(* ===== verification/FvBlockDevice.v ===== *)
(** * FvBlockDevice: the devices of FwVolBlock.c hold their volumes

    A volume in memory has a map of runs of blocks; ProduceFVBProtocolOnBuffer
    makes a device that answers as [FvSpec.volume] asks. *)

From stdpp Require Import base option list gmap fin_maps.
From Stdlib Require Import ZArith Lia.
From S2P Require Import Prelude Memory MemSpec DevPath DevPathSpec FvBlock FvRead FvSpec.

Local Open Scope Z_scope.
Local Open Scope edk_scope.

(** ** The block map *)

(** A run: how many blocks, of which size. *)
Definition run_ok (r : nat * nat) : Prop := (0 < r.1)%nat /\ (0 < r.2)%nat /\ Z.of_nat r.1 < 2 ^ 32 /\ Z.of_nat r.2 < 2 ^ 32.
Definition entry_bytes (r : nat * nat) : list Z := le_split 4 (Z.of_nat r.1) ++ le_split 4 (Z.of_nat r.2).
Definition map_bytes (runs : list (nat * nat)) : list Z := mjoin (entry_bytes <$> runs) ++ replicate 8 0.
(** The sizes of all blocks. *)
Definition sizes (runs : list (nat * nat)) : list nat := mjoin ((fun r => replicate r.1 r.2) <$> runs).

Lemma sizes_cons r runs : sizes (r :: runs) = replicate r.1 r.2 ++ sizes runs.
Proof. done. Qed.
Lemma length_sizes_cons r runs : length (sizes (r :: runs)) = (r.1 + length (sizes runs))%nat.
Proof. by rewrite sizes_cons, length_app, length_replicate. Qed.

Lemma load_entry m p r l : run_ok r -> at_bytes m p (entry_bytes r ++ l) ->
  load 4 p m = Ok (Z.of_nat r.1, m) /\ load 4 (p + 4) m = Ok (Z.of_nat r.2, m) /\ at_bytes m (p + 8) l.
Proof.
  intros (_ & _ & H1 & H2) H. apply at_bytes_app in H as [He Hl]. apply at_bytes_app in He as [Ha Hb].
  rewrite le_split_length in Hb. change (2 ^ 32) with (256 ^ Z.of_nat 4) in *.
  rewrite (load_at _ _ _ _ Ha), (load_at _ _ _ _ Hb) by apply le_split_length.
  rewrite !le_combine_split by lia. split_and!; [done|done|exact Hl].
Qed.
Lemma load_last m p : at_bytes m p (map_bytes []) -> load 4 p m = Ok (0, m) /\ load 4 (p + 4) m = Ok (0, m).
Proof.
  intros H. change (map_bytes []) with (replicate 4 0 ++ replicate 4 0) in H. apply at_bytes_app in H as [H1 H2].
  by rewrite (load_at _ _ _ _ H1), (load_at _ _ _ _ H2).
Qed.
Lemma map_bytes_cons r runs : map_bytes (r :: runs) = entry_bytes r ++ map_bytes runs.
Proof. unfold map_bytes. cbn [fmap list_fmap mjoin list_join]. by rewrite app_assoc. Qed.
Lemma map_above m p r l : at_bytes m p (entry_bytes r ++ l) -> (above (p + 8) m < above p m)%nat.
Proof. intros H. apply above_lt; [|lia]. unfold entry_bytes in H. cbn in H. apply at_bytes_cons in H as [-> _]. by eexists. Qed.

Section Walks.
Context `{Env : FVB_ENV}.
Hypothesis width : 32 <= fvbW <= 64.

(** The run of a block. *)
Lemma block_size_loop_run m runs : Forall run_ok runs -> forall fuel p t lba,
  at_bytes m p (map_bytes runs) -> (above p m < fuel)%nat -> (t <= lba < t + length (sizes runs))%nat ->
  Z.of_nat (t + length (sizes runs)) < 2 ^ fvbW ->
  exists p' (t' sz : nat), block_size_loop fuel (Z.of_nat lba) p (Z.of_nat t) m = Ok ((p', Z.of_nat t'), m) /\
    load 4 (p' + 4) m = Ok (Z.of_nat sz, m) /\ (lba < t')%nat /\
    forall k, (lba <= k < t')%nat -> sizes runs !! (k - t)%nat = Some sz.
Proof.
  induction 1 as [|r runs Hr _ IH]; intros fuel p t lba Hm Hf Hlba Ht; [cbn in Hlba; lia|].
  rewrite map_bytes_cons in Hm. destruct (load_entry m p r _ Hr Hm) as (E1 & E2 & Hm').
  pose proof (map_above m p r _ Hm). destruct fuel as [|fuel]; [lia|]. cbn [block_size_loop].
  rewrite (Mbind_Ok _ _ _ _ _ E1). rewrite length_sizes_cons in Hlba, Ht. destruct Hr as (P1 & P2 & _).
  rewrite (proj2 (Z.eqb_neq _ 0)) by lia. rewrite (Mbind_Ok _ _ _ false m) by done.
  rewrite wrapU_id by (unfold inU; lia). rewrite <- Nat2Z.inj_add. destruct (Z.ltb_spec (Z.of_nat lba) (Z.of_nat (t + r.1))).
  - exists p, (t + r.1)%nat, r.2. split_and!; [done|done|lia|]. intros k Hk. rewrite sizes_cons.
    rewrite lookup_app_l by (rewrite length_replicate; lia). apply lookup_replicate. lia.
  - destruct (IH fuel (p + 8) (t + r.1)%nat lba) as (p' & t' & sz & E & Hs & Hlt & Hk); [done|lia|lia|lia|].
    exists p', t', sz. split_and!; [done|done|done|]. intros k Hkk. rewrite sizes_cons.
    rewrite lookup_app_r by (rewrite length_replicate; lia). rewrite length_replicate.
    replace (k - t - r.1)%nat with (k - (t + r.1))%nat by lia. by apply Hk.
Qed.

Lemma count_blocks_run m runs : Forall run_ok runs -> forall fuel p t,
  at_bytes m p (map_bytes runs) -> (above p m < fuel)%nat -> Z.of_nat (t + length (sizes runs)) < 2 ^ fvbW ->
  count_blocks fuel p (Z.of_nat t) m = Ok (Z.of_nat (t + length (sizes runs)), m).
Proof.
  induction 1 as [|r runs Hr _ IH]; intros fuel p t Hm Hf Ht; destruct fuel as [|fuel]; try lia; cbn [count_blocks].
  - rewrite (Mbind_Ok _ _ _ _ _ (proj1 (load_last m p Hm))). cbn. by rewrite Nat.add_0_r.
  - rewrite map_bytes_cons in Hm. destruct (load_entry m p r _ Hr Hm) as (E1 & E2 & Hm').
    pose proof (map_above m p r _ Hm). rewrite (Mbind_Ok _ _ _ _ _ E1). rewrite length_sizes_cons in *. destruct Hr as (P1 & _).
    rewrite (proj2 (Z.eqb_neq _ 0)) by lia. rewrite wrapU_id by (unfold inU; lia). rewrite <- Nat2Z.inj_add, Nat.add_assoc in *.
    apply IH; [done|lia|lia].
Qed.

(** The cells of the cache for blocks of these sizes. *)
Fixpoint cells_of (off : nat) (szs : list nat) : list (Z * Z) :=
  match szs with
  | [] => []
  | z :: szs' => (Z.of_nat off, Z.of_nat z) :: cells_of (off + z) szs'
  end.
Lemma length_cells off szs : length (cells_of off szs) = length szs.
Proof. revert off. induction szs; intros; cbn; auto. Qed.
Lemma cells_app off a b : cells_of off (a ++ b) = cells_of off a ++ cells_of (off + sum_list a) b.
Proof.
  revert off. induction a as [|z a IH]; intros off; cbn [app cells_of sum_list sum_list_with]; [by rewrite Nat.add_0_r|].
  rewrite IH. cbn. by rewrite Nat.add_assoc.
Qed.

Lemma fill_run_run m sz n : forall room off cells,
  len cells + Z.of_nat n <= room -> Z.of_nat (off + n * sz) < 2 ^ fvbW ->
  fill_run n room (Z.of_nat sz) (Z.of_nat off) cells m =
    Ok ((Z.of_nat (off + n * sz), cells ++ cells_of off (replicate n sz)), m).
Proof.
  induction n as [|n IH]; intros room off cells Hr Ho; cbn [fill_run].
  { by rewrite app_nil_r, Nat.add_0_r. }
  rewrite (proj2 (Z.ltb_lt _ _)) by lia. rewrite wrapU_id by (unfold inU; lia). rewrite <- Nat2Z.inj_add.
  rewrite IH by (rewrite ?length_app; cbn [length]; lia). rewrite <- app_assoc. cbn [replicate cells_of app].
  by replace (off + sz + n * sz)%nat with (off + S n * sz)%nat by lia.
Qed.
Lemma sum_replicate n z : sum_list (replicate n z) = (n * z)%nat.
Proof. induction n; cbn in *; lia. Qed.
Lemma sum_sizes_cons r runs : sum_list (sizes (r :: runs)) = (r.1 * r.2 + sum_list (sizes runs))%nat.
Proof. by rewrite sizes_cons, sum_list_with_app, sum_replicate. Qed.

Lemma fill_cache_run m runs : Forall run_ok runs -> forall fuel room p off cells,
  at_bytes m p (map_bytes runs) -> (above p m < fuel)%nat -> len cells + Z.of_nat (length (sizes runs)) <= room ->
  Z.of_nat (off + sum_list (sizes runs)) < 2 ^ fvbW ->
  fill_cache fuel room p (Z.of_nat off) cells m = Ok (cells ++ cells_of off (sizes runs), m).
Proof.
  induction 1 as [|r runs Hr _ IH]; intros fuel room p off cells Hm Hf Hroom Ho; destruct fuel as [|fuel]; try lia; cbn [fill_cache].
  - rewrite (Mbind_Ok _ _ _ _ _ (proj1 (load_last m p Hm))). cbn. by rewrite app_nil_r.
  - rewrite map_bytes_cons in Hm. destruct (load_entry m p r _ Hr Hm) as (E1 & E2 & Hm'). pose proof (map_above m p r _ Hm).
    rewrite length_sizes_cons in Hroom. rewrite sum_sizes_cons in Ho. rewrite (Mbind_Ok _ _ _ _ _ E1).
    destruct Hr as (P1 & _). rewrite (proj2 (Z.eqb_neq _ 0)) by lia. rewrite (Mbind_Ok _ _ _ _ _ E2), Nat2Z.id.
    rewrite (Mbind_Ok _ _ _ _ _ (fill_run_run m r.2 r.1 room off cells ltac:(lia) ltac:(lia))). cbn [fst snd].
    rewrite IH; [|done|lia| |lia].
    + by rewrite sizes_cons, cells_app, sum_replicate, app_assoc.
    + rewrite length_app, length_cells, length_replicate. lia.
Qed.
End Walks.

(** ** A device that holds a volume *)

Section Device.
Context `{Env : FVB_ENV}.
Hypothesis width : 32 <= fvbW <= 64.

Definition device_holds (s : FVS) (This : Z) (bs : list (list Z)) : Prop :=
  exists d runs, fvb_devices s !! This = Some d /\ NumBlocks d = len bs /\ Cache d = cells_of 0 (length <$> bs) /\
    Z.land (FvbAttributes d) EFI_FVB2_READ_STATUS <> 0 /\ Forall run_ok runs /\ sizes runs = length <$> bs /\
    at_bytes (fv_ram s) (BaseAddress d) (content bs) /\ at_bytes (fv_ram s) (BaseAddress d + OFS_BlockMap) (map_bytes runs) /\
    len (content bs) < 2 ^ fvbW.

Lemma cells_lookup bs : forall i b off, bs !! i = Some b ->
  cells_of off (length <$> bs) !! i = Some (Z.of_nat (off + length (content (take i bs))), len b).
Proof.
  induction bs as [|b0 bs IH]; intros i b off H; [done|]. cbn [fmap list_fmap cells_of].
  destruct i as [|i].
  - injection H as ->. cbn. by rewrite Nat.add_0_r.
  - change (cells_of (off + length b0) (length <$> bs) !! i = Some (Z.of_nat (off + length (b0 ++ content (take i bs))), len b)).
    rewrite (IH i b _ H), length_app. do 3 f_equal. lia.
Qed.
Lemma sizes_nonempty runs (bs : list (list Z)) : Forall run_ok runs -> sizes runs = length <$> bs -> Forall (fun b => b <> []) bs.
Proof.
  intros Hr E. apply Forall_lookup. intros i b Hb ->. assert (0%nat ∈ sizes runs) as H0.
  { rewrite E. apply list_elem_of_fmap. exists []. split; [done|]. by eapply list_elem_of_lookup_2. }
  clear E Hb. induction Hr as [|r runs (_ & H2 & _) _ IH]; [by apply elem_of_nil in H0|].
  rewrite sizes_cons in H0. apply elem_of_app in H0 as [[E0 _]%elem_of_replicate|H0]; [lia|by apply IH].
Qed.

(** The bytes of a block, or a part of it. *)
Lemma block_bytes m base bs i b off n : at_bytes m base (content bs) -> bs !! i = Some b -> (off <= length b)%nat ->
  at_bytes m (base + len (content (take i bs)) + Z.of_nat off) (take n (drop off b)).
Proof.
  intros H Hb Hoff. rewrite (content_split bs i), (from_cons bs i b Hb) in H. apply at_bytes_app in H as [_ H].
  apply at_bytes_app in H as [H _]. rewrite <- (take_drop off b) in H. apply at_bytes_app in H as [_ H].
  rewrite length_take, Nat.min_l in H by done. rewrite <- (take_drop n (drop off b)) in H. by apply at_bytes_app in H as [H _].
Qed.

Lemma get_bytes_at n a (s : FVS) bs : at_bytes (fv_ram s) a bs -> length bs = n -> get_bytes n a s = Ok (bs, s).
Proof. intros H Hl. unfold get_bytes, at_ram. rewrite (load_bytes_at n a _ bs H Hl). by destruct s. Qed.
Lemma at_ram_ok {A} (c : M mem A) (s : FVS) a : c (fv_ram s) = Ok (a, fv_ram s) -> at_ram c s = Ok (a, s).
Proof. intros H. unfold at_ram. rewrite H. by destruct s. Qed.

Lemma read_block_run s This bs i b off n : device_holds s This bs -> len bs < 2 ^ fvbW -> bs !! i = Some b ->
  0 <= off <= len b -> 0 <= n -> off + n < 2 ^ fvbW ->
  FwVolBlockReadBlock This (Z.of_nat i) off n s =
    Ok ((if off + n <=? len b then EFI_SUCCESS else EFI_BAD_BUFFER_SIZE, take (Z.to_nat n) (drop (Z.to_nat off) b)), s).
Proof.
  intros (d & runs & Hd & Hnb & Hc & Ha & _ & _ & Hm & _ & Ht) Hfew Hb Hoff Hn Hw. pose proof (lookup_lt_Some _ _ _ Hb).
  unfold FwVolBlockReadBlock. rewrite (Mbind_Ok _ _ _ d s) by (unfold device_at; by rewrite Hd).
  rewrite (proj2 (Z.eqb_neq _ 0)) by done. rewrite (wrapU_id fvbW) by (unfold inU; lia).
  rewrite (proj2 (Z.leb_gt _ _)) by lia. rewrite Nat2Z.id, Hc, (cells_lookup bs i b 0 Hb). cbn [Nat.add].
  rewrite (proj2 (Z.ltb_ge _ _)) by lia. rewrite (wrapU_id fvbW (off + n)) by (unfold inU; lia).
  pose proof (block_bytes (fv_ram s) (BaseAddress d) bs i b (Z.to_nat off) (Z.to_nat n) Hm Hb ltac:(lia)) as Hbytes.
  rewrite Z2Nat.id in Hbytes by lia.
  assert (len b < 2 ^ fvbW).
  { rewrite (content_split bs i), (from_cons bs i b Hb), !length_app in Ht. lia. }
  destruct (Z.ltb_spec (len b) (off + n)) as [Hout|Hin].
  - rewrite wrapU_id by (unfold inU; lia). rewrite (Mbind_Ok _ _ _ _ _ (get_bytes_at (Z.to_nat (len b - off)) _ s _ Hbytes
      ltac:(rewrite length_take, length_drop; lia))).
    rewrite (proj2 (Z.eqb_neq _ n)), (proj2 (Z.leb_gt _ _)) by lia. done.
  - rewrite (Mbind_Ok _ _ _ _ _ (get_bytes_at (Z.to_nat n) _ s _ Hbytes ltac:(rewrite length_take, length_drop; lia))).
    rewrite Z.eqb_refl, (proj2 (Z.leb_le _ _)) by lia. done.
Qed.

Lemma few_held s This bs : device_holds s This bs -> len bs < 2 ^ fvbW.
Proof.
  intros (d & runs & _ & _ & _ & _ & Hr & Es & _ & _ & Ht). pose proof (blocks_count bs (sizes_nonempty runs bs Hr Es)). lia.
Qed.

Lemma block_size_run s This bs i b : device_holds s This bs -> bs !! i = Some b -> exists n : nat,
  FwVolBlockGetBlockSize This (Z.of_nat i) s = Ok ((EFI_SUCCESS, (len b, Z.of_nat n)), s) /\ (0 < n)%nat /\ run bs (length b) i n.
Proof.
  intros Hh Hb. pose proof (few_held s This bs Hh) as Hfew. destruct Hh as (d & runs & Hd & Hnb & _ & _ & Hr & Es & _ & Hm & Ht).
  pose proof (lookup_lt_Some _ _ _ Hb). assert (length (sizes runs) = length bs) as El by (by rewrite Es, length_fmap).
  unfold FwVolBlockGetBlockSize. rewrite (Mbind_Ok _ _ _ d s) by (unfold device_at; by rewrite Hd).
  rewrite (proj2 (Z.leb_gt _ _)) by lia. rewrite (Mbind_Ok Mget _ s s s eq_refl).
  destruct (block_size_loop_run width (fv_ram s) runs Hr (turns (fv_ram s)) (BaseAddress d + OFS_BlockMap) 0 i)
    as (p' & t' & sz & E & Hs & Hlt & Hk); [done|apply above_turns|lia|lia|].
  rewrite (Mbind_Ok _ _ _ _ _ (at_ram_ok _ s _ E)). cbn [fst snd]. rewrite (Mbind_Ok _ _ _ _ _ (at_ram_ok _ s _ Hs)).
  assert (forall k, (i <= k < t')%nat -> exists b', bs !! k = Some b' /\ length b' = sz) as Hbk.
  { intros k Hkk. specialize (Hk k Hkk). rewrite Nat.sub_0_r, Es in Hk. apply list_lookup_fmap_Some in Hk as (b' & -> & Hb').
    by exists b'. }
  destruct (Hbk i) as (b' & Hb' & <-); [lia|]. simplify_eq.
  exists (t' - i)%nat. split; [|split; [lia|]].
  - destruct (Hbk (t' - 1)%nat) as (? & Hl%lookup_lt_Some & _); [lia|].
    rewrite (wrapU_id fvbW (Z.of_nat i)) by (unfold inU; lia). rewrite wrapU_id by (unfold inU; lia).
    unfold Mret. do 4 f_equal. lia.
  - intros j Hj. apply Hbk. lia.
Qed.

(** The device meets the contract of the block protocol. *)
Lemma device_volume s This bs : device_holds s This bs -> volume s This bs.
Proof.
  intros Hh. pose proof (few_held s This bs Hh) as Hfew. pose proof Hh as (d & runs & Hd & Hnb & _ & Ha & Hr & Es & _ & _ & Ht). split.
  - cbn. lia.
  - by apply (sizes_nonempty runs).
  - done.
  - intros i b off n. exact (read_block_run s This bs i b off n Hh Hfew).
  - intros n Hn. cbn. unfold FwVolBlockReadBlock. rewrite (Mbind_Ok _ _ _ d s) by (unfold device_at; by rewrite Hd).
    rewrite (proj2 (Z.eqb_neq _ 0)) by done. rewrite (wrapU_id fvbW) by (unfold inU; lia). by rewrite Hnb, Z.leb_refl.
  - intros i b Hb. exact (block_size_run s This bs i b Hh Hb).
  - cbn. unfold FwVolBlockGetBlockSize. rewrite (Mbind_Ok _ _ _ d s) by (unfold device_at; by rewrite Hd).
    rewrite Hnb, Z.leb_refl. by eexists.
Qed.
End Device.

--------------------------------------------------

**GOAL OF THE EXERCISE**
Repeat the line containing "intros Hh. pose" and all subsequent lines through the final line of the data, exactly and with no others.

**ANSWER SECTION**
  intros Hh. pose proof (few_held s This bs Hh) as Hfew. pose proof Hh as (d & runs & Hd & Hnb & _ & Ha & Hr & Es & _ & _ & Ht). split.
  - cbn. lia.
  - by apply (sizes_nonempty runs).
  - done.
  - intros i b off n. exact (read_block_run s This bs i b off n Hh Hfew).
  - intros n Hn. cbn. unfold FwVolBlockReadBlock. rewrite (Mbind_Ok _ _ _ d s) by (unfold device_at; by rewrite Hd).
    rewrite (proj2 (Z.eqb_neq _ 0)) by done. rewrite (wrapU_id fvbW) by (unfold inU; lia). by rewrite Hnb, Z.leb_refl.
  - intros i b Hb. exact (block_size_run s This bs i b Hh Hb).
  - cbn. unfold FwVolBlockGetBlockSize. rewrite (Mbind_Ok _ _ _ d s) by (unfold device_at; by rewrite Hd).
    rewrite Hnb, Z.leb_refl. by eexists.
Qed.
End Device.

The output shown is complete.